[Task instructions] Restate the whole listing exactly.

[Records shown]
Definition media_structs : list (String.string * ctype) := [
  ("gb_camera_stream_config_request", struct_gb_camera_stream_config_request);
  ("gb_camera_configure_streams_request", struct_gb_camera_configure_streams_request);
  ("gb_camera_stream_config_response", struct_gb_camera_stream_config_response);
  ("gb_camera_configure_streams_response", struct_gb_camera_configure_streams_response);
  ("gb_camera_capture_request", struct_gb_camera_capture_request);
  ("gb_camera_flush_response", struct_gb_camera_flush_response);
  ("gb_camera_metadata_request", struct_gb_camera_metadata_request);
  ("gb_lights_get_lights_response", struct_gb_lights_get_lights_response);
  ("gb_lights_get_light_config_request", struct_gb_lights_get_light_config_request);
  ("gb_lights_get_light_config_response", struct_gb_lights_get_light_config_response);
  ("gb_lights_get_channel_config_request", struct_gb_lights_get_channel_config_request);
  ("gb_lights_get_channel_flash_config_request", struct_gb_lights_get_channel_flash_config_request);
  ("gb_lights_get_channel_config_response", struct_gb_lights_get_channel_config_response);
  ("gb_lights_get_channel_flash_config_response", struct_gb_lights_get_channel_flash_config_response);
  ("gb_lights_blink_request", struct_gb_lights_blink_request);
  ("gb_lights_set_brightness_request", struct_gb_lights_set_brightness_request);
  ("gb_lights_set_color_request", struct_gb_lights_set_color_request);
  ("gb_lights_set_fade_request", struct_gb_lights_set_fade_request);
  ("gb_lights_event_request", struct_gb_lights_event_request);
  ("gb_lights_set_flash_intensity_request", struct_gb_lights_set_flash_intensity_request);
  ("gb_lights_set_flash_strobe_request", struct_gb_lights_set_flash_strobe_request);
  ("gb_lights_set_flash_timeout_request", struct_gb_lights_set_flash_timeout_request);
  ("gb_lights_get_flash_fault_request", struct_gb_lights_get_flash_fault_request);
  ("gb_lights_get_flash_fault_response", struct_gb_lights_get_flash_fault_response);
  ("gb_audio_pcm", struct_gb_audio_pcm);
  ("gb_audio_dai", struct_gb_audio_dai);
  ("gb_audio_integer", struct_gb_audio_integer);
  ("gb_audio_integer64", struct_gb_audio_integer64);
  ("gb_audio_enumerated", struct_gb_audio_enumerated);
  ("gb_audio_ctl_elem_info", struct_gb_audio_ctl_elem_info);
  ("gb_audio_ctl_elem_value", struct_gb_audio_ctl_elem_value);
  ("gb_audio_control", struct_gb_audio_control);
  ("gb_audio_widget", struct_gb_audio_widget);
  ("gb_audio_route", struct_gb_audio_route);
  ("gb_audio_topology", struct_gb_audio_topology);
  ("gb_audio_get_topology_size_response", struct_gb_audio_get_topology_size_response);
  ("gb_audio_get_topology_response", struct_gb_audio_get_topology_response);
  ("gb_audio_get_control_request", struct_gb_audio_get_control_request);
  ("gb_audio_get_control_response", struct_gb_audio_get_control_response);
  ("gb_audio_set_control_request", struct_gb_audio_set_control_request);
  ("gb_audio_enable_widget_request", struct_gb_audio_enable_widget_request);
  ("gb_audio_disable_widget_request", struct_gb_audio_disable_widget_request);
  ("gb_audio_get_pcm_request", struct_gb_audio_get_pcm_request);
  ("gb_audio_get_pcm_response", struct_gb_audio_get_pcm_response);
  ("gb_audio_set_pcm_request", struct_gb_audio_set_pcm_request);
  ("gb_audio_set_tx_data_size_request", struct_gb_audio_set_tx_data_size_request);
  ("gb_audio_activate_tx_request", struct_gb_audio_activate_tx_request);
  ("gb_audio_deactivate_tx_request", struct_gb_audio_deactivate_tx_request);
  ("gb_audio_set_rx_data_size_request", struct_gb_audio_set_rx_data_size_request);
  ("gb_audio_activate_rx_request", struct_gb_audio_activate_rx_request);
  ("gb_audio_deactivate_rx_request", struct_gb_audio_deactivate_rx_request);
  ("gb_audio_jack_event_request", struct_gb_audio_jack_event_request);
  ("gb_audio_button_event_request", struct_gb_audio_button_event_request);
  ("gb_audio_streaming_event_request", struct_gb_audio_streaming_event_request);
  ("gb_audio_send_data_request", struct_gb_audio_send_data_request);
  ("gb_log_send_log_request", struct_gb_log_send_log_request)].
(* ===== verification/HdlcRx.v ===== *)
(** * The HDLC receiver against its specification

    [deframe_byte] is the abstract receiver: it keeps the unescaped bytes of
    the frame being received ([body]), the bytes its running checksum covers
    ([covered]) and the escape flag, and it emits the frames it accepts.  The
    concrete receiver of src/hdlc.c refines it on every byte stream, which
    gives the absence of out-of-bounds accesses, and the round trip with the
    transmitter, resynchronisation and the overflow behaviour follow from the
    abstract receiver. *)

From S2P Require Import Prelude Config Hdlc.

(** ** The abstract receiver *)

Record deframer := Deframer { body : list Z; covered : list Z; esc : bool; peer_seq : Z }.

(** A delivered frame: the address byte and the payload. *)
Definition frame : Type := Z * list Z.

Definition idle (a : deframer) : Prop := body a = [] ∧ covered a = [] ∧ esc a = false.

Section Deframer.
Context `{Config, Crc16}.

Definition accepts (a : deframer) : bool :=
  (3 <? length (body a)) && (crc16_ccitt 0xffff (covered a) =? 0xf0b8).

[Output]
Definition media_structs : list (String.string * ctype) := [
  ("gb_camera_stream_config_request", struct_gb_camera_stream_config_request);
  ("gb_camera_configure_streams_request", struct_gb_camera_configure_streams_request);
  ("gb_camera_stream_config_response", struct_gb_camera_stream_config_response);
  ("gb_camera_configure_streams_response", struct_gb_camera_configure_streams_response);
  ("gb_camera_capture_request", struct_gb_camera_capture_request);
  ("gb_camera_flush_response", struct_gb_camera_flush_response);
  ("gb_camera_metadata_request", struct_gb_camera_metadata_request);
  ("gb_lights_get_lights_response", struct_gb_lights_get_lights_response);
  ("gb_lights_get_light_config_request", struct_gb_lights_get_light_config_request);
  ("gb_lights_get_light_config_response", struct_gb_lights_get_light_config_response);
  ("gb_lights_get_channel_config_request", struct_gb_lights_get_channel_config_request);
  ("gb_lights_get_channel_flash_config_request", struct_gb_lights_get_channel_flash_config_request);
  ("gb_lights_get_channel_config_response", struct_gb_lights_get_channel_config_response);
  ("gb_lights_get_channel_flash_config_response", struct_gb_lights_get_channel_flash_config_response);
  ("gb_lights_blink_request", struct_gb_lights_blink_request);
  ("gb_lights_set_brightness_request", struct_gb_lights_set_brightness_request);
  ("gb_lights_set_color_request", struct_gb_lights_set_color_request);
  ("gb_lights_set_fade_request", struct_gb_lights_set_fade_request);
  ("gb_lights_event_request", struct_gb_lights_event_request);
  ("gb_lights_set_flash_intensity_request", struct_gb_lights_set_flash_intensity_request);
  ("gb_lights_set_flash_strobe_request", struct_gb_lights_set_flash_strobe_request);
  ("gb_lights_set_flash_timeout_request", struct_gb_lights_set_flash_timeout_request);
  ("gb_lights_get_flash_fault_request", struct_gb_lights_get_flash_fault_request);
  ("gb_lights_get_flash_fault_response", struct_gb_lights_get_flash_fault_response);
  ("gb_audio_pcm", struct_gb_audio_pcm);
  ("gb_audio_dai", struct_gb_audio_dai);
  ("gb_audio_integer", struct_gb_audio_integer);
  ("gb_audio_integer64", struct_gb_audio_integer64);
  ("gb_audio_enumerated", struct_gb_audio_enumerated);
  ("gb_audio_ctl_elem_info", struct_gb_audio_ctl_elem_info);
  ("gb_audio_ctl_elem_value", struct_gb_audio_ctl_elem_value);
  ("gb_audio_control", struct_gb_audio_control);
  ("gb_audio_widget", struct_gb_audio_widget);
  ("gb_audio_route", struct_gb_audio_route);
  ("gb_audio_topology", struct_gb_audio_topology);
  ("gb_audio_get_topology_size_response", struct_gb_audio_get_topology_size_response);
  ("gb_audio_get_topology_response", struct_gb_audio_get_topology_response);
  ("gb_audio_get_control_request", struct_gb_audio_get_control_request);
  ("gb_audio_get_control_response", struct_gb_audio_get_control_response);
  ("gb_audio_set_control_request", struct_gb_audio_set_control_request);
  ("gb_audio_enable_widget_request", struct_gb_audio_enable_widget_request);
  ("gb_audio_disable_widget_request", struct_gb_audio_disable_widget_request);
  ("gb_audio_get_pcm_request", struct_gb_audio_get_pcm_request);
  ("gb_audio_get_pcm_response", struct_gb_audio_get_pcm_response);
  ("gb_audio_set_pcm_request", struct_gb_audio_set_pcm_request);
  ("gb_audio_set_tx_data_size_request", struct_gb_audio_set_tx_data_size_request);
  ("gb_audio_activate_tx_request", struct_gb_audio_activate_tx_request);
  ("gb_audio_deactivate_tx_request", struct_gb_audio_deactivate_tx_request);
  ("gb_audio_set_rx_data_size_request", struct_gb_audio_set_rx_data_size_request);
  ("gb_audio_activate_rx_request", struct_gb_audio_activate_rx_request);
  ("gb_audio_deactivate_rx_request", struct_gb_audio_deactivate_rx_request);
  ("gb_audio_jack_event_request", struct_gb_audio_jack_event_request);
  ("gb_audio_button_event_request", struct_gb_audio_button_event_request);
  ("gb_audio_streaming_event_request", struct_gb_audio_streaming_event_request);
  ("gb_audio_send_data_request", struct_gb_audio_send_data_request);
  ("gb_log_send_log_request", struct_gb_log_send_log_request)].
(* ===== verification/HdlcRx.v ===== *)
(** * The HDLC receiver against its specification

    [deframe_byte] is the abstract receiver: it keeps the unescaped bytes of
    the frame being received ([body]), the bytes its running checksum covers
    ([covered]) and the escape flag, and it emits the frames it accepts.  The
    concrete receiver of src/hdlc.c refines it on every byte stream, which
    gives the absence of out-of-bounds accesses, and the round trip with the
    transmitter, resynchronisation and the overflow behaviour follow from the
    abstract receiver. *)

From S2P Require Import Prelude Config Hdlc.

(** ** The abstract receiver *)

Record deframer := Deframer { body : list Z; covered : list Z; esc : bool; peer_seq : Z }.

(** A delivered frame: the address byte and the payload. *)
Definition frame : Type := Z * list Z.

Definition idle (a : deframer) : Prop := body a = [] ∧ covered a = [] ∧ esc a = false.

Section Deframer.
Context `{Config, Crc16}.

Definition accepts (a : deframer) : bool :=
  (3 <? length (body a)) && (crc16_ccitt 0xffff (covered a) =? 0xf0b8).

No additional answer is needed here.